Copy verbatim the block of lines in the entries below whose first line contains "Definition WriteHeader (w" and whose last line contains "RemoteAddr : string;". Leave out all other lines.

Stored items
-=-=-

(** [for (i=...; i<measurementCount; i++) cyclesPerPulse += times[i];] *)
Fixpoint sum_times (fuel : nat) (i measurementCount : Z) (times : list Z) : M unit :=
  if u32 i <? measurementCount then
    match fuel with
    | O => stop_with OutOfFuel
    | S fuel' =>
        t <- in_bounds (load16 times i);;
        modify (fun s => set_cyclesPerPulse (u32 (cyclesPerPulse s + t)) s);;
        sum_times fuel' (i + 1) measurementCount times
    end
  else ret tt.

(** [SetDwireBaud] with the initial contents of its local array [times]
    (the array is not initialised in C). *)
Definition SetDwireBaud_on (times0 : list Z) : M Z :=
  '(status, times) <- read_timings 5 0 times0;;
  if status <? 18 then ret 0
  else
    let measurementCount := u32 (status / 2) in
    modify (set_cyclesPerPulse 0);;
    sum_times 9 (measurementCount - 9) measurementCount times;;
    modify (fun s => set_cyclesPerPulse (u32 (u32 (6 * cyclesPerPulse s) / 9 + 8)) s);;
    cpp <- read cyclesPerPulse;;
    let dwBitTime := u16 (u32 (cpp - 8) / 4) in
    times' <- in_bounds (memcpy times 0 (le16_bytes dwBitTime) 2);;
    status' <- usb_control_msg_out 2 times' 2;;
    (if status' <? 0
     then PortFail "Failed to set debugWIRE port baud rate"
     else ret tt);;
    ret 1.

Definition SetDwireBaud : M Z := SetDwireBaud_on (repeat 0 128).
Lemma set_temperature_requires_token server device_id zone_name temperature w :
  py_truthy (NeoHub.token (NeoHub.self w)) = false ->
  NeoHub.set_temperature server device_id zone_name temperature w
  = (inl NeoHub.NOT_LOGGED_IN, w).
Proof.
  intros H. unfold NeoHub.set_temperature, NeoHub.bind, NeoHub.get_self.
  rewrite H. reflexivity.
Qed.

Lemma set_mode_requires_token server device_id zone_name mode w :
  py_truthy (NeoHub.token (NeoHub.self w)) = false ->
  NeoHub.set_mode server device_id zone_name mode w
  = (inl NeoHub.NOT_LOGGED_IN, w).
Proof.
  intros H. unfold NeoHub.set_mode, NeoHub.bind, NeoHub.get_self.
  rewrite H. reflexivity.
Qed.

Lemma set_away_mode_requires_token server device_id enabled w :
  py_truthy (NeoHub.token (NeoHub.self w)) = false ->
  NeoHub.set_away_mode server device_id enabled w
  = (inl NeoHub.NOT_LOGGED_IN, w).
Proof.
  intros H. unfold NeoHub.set_away_mode, NeoHub.bind, NeoHub.get_self.
  rewrite H. reflexivity.
Qed.

Lemma get_history_requires_token server device_id zone_name w :
  py_truthy (NeoHub.token (NeoHub.self w)) = false ->
  NeoHub.get_history server device_id zone_name w
  = (inl NeoHub.NOT_LOGGED_IN, w).
Proof.
  intros H. unfold NeoHub.get_history, NeoHub.bind, NeoHub.get_self.
  rewrite H. reflexivity.
Qed.

Lemma falsy_token_refuses_all w :
  py_truthy (NeoHub.token (NeoHub.self w)) = false -> refuses_all w.
Proof.
  intros H server device_id zone_name temperature mode enabled.
  repeat split.
  - apply get_data_requires_token, H.
  - apply set_temperature_requires_token, H.
  - apply set_mode_requires_token, H.
  - apply set_away_mode_requires_token, H.
  - apply get_history_requires_token, H.
Qed.

(** C6: while the token is [None], the empty string or any other false
    value, each of the five authenticated methods raises the not-logged-in
    exception and leaves the world untouched, the list of posted requests
    included. *)
Theorem authenticated_methods_require_token
    (server : NeoHub.Server) (w : NeoHub.World)
    (device_id zone_name temperature : pyval) (mode : string) (enabled : bool) :
  py_truthy (NeoHub.token (NeoHub.self w)) = false ->
  NeoHub.get_data server device_id w = (inl NeoHub.NOT_LOGGED_IN, w) /\
  NeoHub.set_temperature server device_id zone_name temperature w
    = (inl NeoHub.NOT_LOGGED_IN, w) /\
  NeoHub.set_mode server device_id zone_name mode w
    = (inl NeoHub.NOT_LOGGED_IN, w) /\
  NeoHub.set_away_mode server device_id enabled w
    = (inl NeoHub.NOT_LOGGED_IN, w) /\
  NeoHub.get_history server device_id zone_name w
    = (inl NeoHub.NOT_LOGGED_IN, w).
Proof.
  intros H.
  split; [apply get_data_requires_token, H|].
  split; [apply set_temperature_requires_token, H|].
  split; [apply set_mode_requires_token, H|].
  split; [apply set_away_mode_requires_token, H|].
  apply get_history_requires_token, H.
Qed.

(** C5: when the hub answers the login with a body whose [STATUS] equals 1,
    a token and a list of device records, [login] stores the token and
    returns the decoded devices, and with a token that is not empty the
    test of the authenticated methods passes afterwards.  When [STATUS]
    differs from 1, [login] raises an exception whose message ends with the
    status the hub sent, the client object is unchanged, and a client that
    held no token still has every authenticated method refuse. *)
Theorem login_spec (w : NeoHub.World) (resp : pydict) (status : pyval) :
  dict_get resp "STATUS" = Some status ->
  let w1 := posted w USER_LOGIN_ENDPOINT (login_params w) in
  (py_eq_int status 1 = true ->
   forall (tok : pyval) (ds : list pydict),
     dict_get resp "TOKEN" = Some tok ->
     dict_get resp "devices" = Some (VList (map VDict ds)) ->
     NeoHub.login (answers (VDict resp)) w
     = (inr (VList (map decoded_device ds)), with_token w1 tok) /\
     (py_truthy tok = true -> logged_in (with_token w1 tok))) /\
  (py_eq_int status 1 = false ->
   NeoHub.login (answers (VDict resp)) w
   = (inl (Exception ("Login failed with status: " ++ py_str status)), w1) /\
   NeoHub.self w1 = NeoHub.self w /\
   (py_truthy (NeoHub.token (NeoHub.self w)) = false -> refuses_all w1)).
Proof.
  intros Hstatus w1. split.
  - intros Hok tok ds Htok Hdevs. split; [|intros Ht; exact Ht].
    unfold NeoHub.login, NeoHub.bind, NeoHub.get_self, NeoHub.lift,
      NeoHub._form_post_request, answers, py_getitem.
    rewrite Hstatus, Hok. cbv beta iota delta [negb].
    rewrite Htok. unfold NeoHub.set_token. cbv beta iota.
    rewrite Hdevs. cbv beta iota delta [py_iter].
    rewrite map_result_from_dict. reflexivity.
  - intros Hko. split; [|split; [reflexivity|]].
    + unfold NeoHub.login, NeoHub.bind, NeoHub.get_self, NeoHub.lift,
        NeoHub._form_post_request, answers, py_getitem.
      rewrite Hstatus, Hko. reflexivity.
    + intros Hnone. apply falsy_token_refuses_all. exact Hnone.
Qed.

End ClientFacts.

Section DataFacts.
Context {B : PyBuiltins}.
(** * tus-example: the JWT check, the pre-create hook and the upload protocol

    A shallow embedding of [main.go] (the whole program of the repository)
    together with the parts of the Go standard library it calls, and of the
    resumable-upload protocol engine that the specification describes and
    that the program obtains from the tusd package.

    Go strings are byte sequences; they are modelled by [string] (a list of
    [ascii], one per byte).  Go maps are modelled by stdpp's [gmap]; a map
    that the program shares and updates in place lives in a store and is
    named by a reference. *)

From Stdlib Require Import ZArith Ascii String List Bool Lia.
From Stdlib.Strings Require Import Byte.
From stdpp Require Import base option gmap strings list fin_maps.

Local Open Scope string_scope.

(** ** Package [strings] of the Go standard library *)

Module strings.

(** [asciiSet]: the set of bytes of the cutset.  Go stores it as a 256-bit
    mask; only membership is observable. *)
Definition asciiSet := ascii → bool.

Definition makeASCIISet (chars : string) : asciiSet :=
  fun c => existsb (Ascii.eqb c) (list_ascii_of_string chars).

(** [for len(s) > 0 { if !as.contains(s[0]) { break }; s = s[1:] }] *)
Fixpoint trimLeftASCII (s : string) (as_ : asciiSet) : string :=
  match s with
  | EmptyString => EmptyString
  | String c s' => if as_ c then trimLeftASCII s' as_ else s
  end.

(** [strings.TrimLeft(s, cutset)]: [s] without the leading bytes contained
    in [cutset].  This is the path Go takes for a cutset of ASCII bytes
    (the only call of the program passes ["Bearer "]); a cutset with
    multi-byte runes is compared rune by rune in Go and is outside this
    model. *)
Definition TrimLeft (s cutset : string) : string :=
  if (s =? "") || (cutset =? "") then s
  else trimLeftASCII s (makeASCIISet cutset).

(** [strings.HasPrefix(s, prefix)] *)
Definition HasPrefix (s prefix : string) : bool := String.prefix prefix s.

(** [strings.TrimPrefix(s, prefix)] *)
Definition TrimPrefix (s prefix : string) : string :=
  if HasPrefix s prefix
  then String.substring (String.length prefix)
                        (String.length s - String.length prefix) s
  else s.

End strings.

(** ** Go's [error] values, as far as the program builds them *)

Inductive error : Type :=
| ErrNil                     (* nil *)
| Errorf (msg : string).     (* fmt.Errorf(msg) *)

#[global] Instance error_eq_dec : EqDecision error.
Proof. solve_decision. Defined.

(** ** Packages [net/url], [net/textproto] and [net/http] *)

Module url.

Record URL : Type := { Path : string; RawPath : string }.

End url.

Module http.

(** [http.Header], a [map[string][]string] keyed by canonical names. *)
Abbreviation MIMEHeader := (gmap string (list string)).

Definition between (lo hi : nat) (c : ascii) : bool :=
  (lo <=? nat_of_ascii c)%nat && (nat_of_ascii c <=? hi)%nat.

Definition isLower : ascii → bool := between 97 122.
Definition isUpper : ascii → bool := between 65 90.

(** The token bytes of RFC 7230. *)
Definition validHeaderFieldByte (c : ascii) : bool :=
  isLower c || isUpper c || between 48 57 c ||
  existsb (Ascii.eqb c)
    ["!"; "#"; "$"; "%"; "&"; "'"; "*"; "+"; "-"; "."; "^"; "_"; "`"; "|"; "~"]%char.

(** The loop of [canonicalMIMEHeaderKey]: the first letter and every letter
    after a hyphen in upper case, the other letters in lower case. *)
Fixpoint canonicalize (upper : bool) (s : string) : string :=
  match s with
  | EmptyString => EmptyString
  | String c s' =>
      let c' :=
        if upper && isLower c then ascii_of_nat (nat_of_ascii c - 32)
        else if negb upper && isUpper c then ascii_of_nat (nat_of_ascii c + 32)
        else c in
      String c' (canonicalize (Ascii.eqb c' "-") s')
  end.

(** [textproto.CanonicalMIMEHeaderKey]: a key with a byte that is not a
    token byte is returned unchanged. *)
Definition CanonicalMIMEHeaderKey (s : string) : string :=
  if forallb validHeaderFieldByte (list_ascii_of_string s)
  then canonicalize true s else s.

(** [Header.Get(key)]: the first value stored under the canonical form of
    [key], and the empty string when there is none. *)
Definition Get (h : MIMEHeader) (key : string) : string :=
  match h !! CanonicalMIMEHeaderKey key with
  | Some (v :: _) => v
  | _ => ""
  end.

Record Request : Type := {
  Method : string;
  URL : url.URL;
  Header : MIMEHeader;
  Body : list Byte.byte
}.

(** What a [ResponseWriter] has committed: the status line, once written. *)
Record ResponseWriter : Type := { status : option nat }.

Definition StatusUnauthorized : nat := 401.
Definition StatusNotFound : nat := 404.

(** [w.WriteHeader(code)]: the first call fixes the status; net/http ignores
    a later call as superfluous. *)
Definition WriteHeader (w : ResponseWriter) (code : nat) : ResponseWriter :=
  match status w with
  | Some _ => w
  | None => {| status := Some code |}
  end.

(** [ServeHTTP(w, r)] of a handler that owns a state of type [W]. *)
Definition Handler (W : Type) : Type :=
  ResponseWriter → Request → W → ResponseWriter * W.

Definition NotFound {W : Type} : Handler W :=
  fun w _ σ => (WriteHeader w StatusNotFound, σ).

(** [http.StripPrefix(prefix, h)] *)
Definition StripPrefix {W : Type} (prefix : string) (h : Handler W) : Handler W :=
  if prefix =? "" then h
  else fun w r σ =>
    let p := strings.TrimPrefix (url.Path (URL r)) prefix in
    let rp := strings.TrimPrefix (url.RawPath (URL r)) prefix in
    if (String.length p <? String.length (url.Path (URL r)))%nat &&
       ((url.RawPath (URL r) =? "") ||
        (String.length rp <? String.length (url.RawPath (URL r)))%nat)
    then h w {| Method := Method r;
                URL := {| url.Path := p; url.RawPath := rp |};
                Header := Header r;
                Body := Body r |} σ
    else NotFound w r σ.

End http.

(** ** The types of package [tusd] that [main.go] uses

    The fields of [FileInfo] are those of the [.info] record that the
    repository's README prints.  [MetaData] is a Go map, hence a reference:
    the hook event and the handler's own [FileInfo] name the same map. *)

Module tusd.

Definition loc := positive.

(** The maps reachable through [MetaData] references. *)
Abbreviation Heap := (gmap positive (gmap string string)).

Record FileInfo : Type := {
  ID : string;
  Size : Z;
  SizeIsDeferred : bool;
  Offset : Z;
  MetaData : loc;
  IsPartial : bool;
  IsFinal : bool;
  PartialUploads : list string;
  Storage : gmap string string
}.

Record HTTPRequestInfo : Type := {
  Method : string;
  URI : string;
  RemoteAddr : string;
  Header : http.MIMEHeader
}.

Record HookEvent : Type := {
  Upload : FileInfo;
  HTTPRequest : HTTPRequestInfo
}.

End tusd.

-=-=-

• [TASK ANSWER]
Definition WriteHeader (w : ResponseWriter) (code : nat) : ResponseWriter :=
  match status w with
  | Some _ => w
  | None => {| status := Some code |}
  end.

(** [ServeHTTP(w, r)] of a handler that owns a state of type [W]. *)
Definition Handler (W : Type) : Type :=
  ResponseWriter → Request → W → ResponseWriter * W.

Definition NotFound {W : Type} : Handler W :=
  fun w _ σ => (WriteHeader w StatusNotFound, σ).

(** [http.StripPrefix(prefix, h)] *)
Definition StripPrefix {W : Type} (prefix : string) (h : Handler W) : Handler W :=
  if prefix =? "" then h
  else fun w r σ =>
    let p := strings.TrimPrefix (url.Path (URL r)) prefix in
    let rp := strings.TrimPrefix (url.RawPath (URL r)) prefix in
    if (String.length p <? String.length (url.Path (URL r)))%nat &&
       ((url.RawPath (URL r) =? "") ||
        (String.length rp <? String.length (url.RawPath (URL r)))%nat)
    then h w {| Method := Method r;
                URL := {| url.Path := p; url.RawPath := rp |};
                Header := Header r;
                Body := Body r |} σ
    else NotFound w r σ.

End http.

(** ** The types of package [tusd] that [main.go] uses

    The fields of [FileInfo] are those of the [.info] record that the
    repository's README prints.  [MetaData] is a Go map, hence a reference:
    the hook event and the handler's own [FileInfo] name the same map. *)

Module tusd.

Definition loc := positive.

(** The maps reachable through [MetaData] references. *)
Abbreviation Heap := (gmap positive (gmap string string)).

Record FileInfo : Type := {
  ID : string;
  Size : Z;
  SizeIsDeferred : bool;
  Offset : Z;
  MetaData : loc;
  IsPartial : bool;
  IsFinal : bool;
  PartialUploads : list string;
  Storage : gmap string string
}.

Record HTTPRequestInfo : Type := {
  Method : string;
  URI : string;
  RemoteAddr : string;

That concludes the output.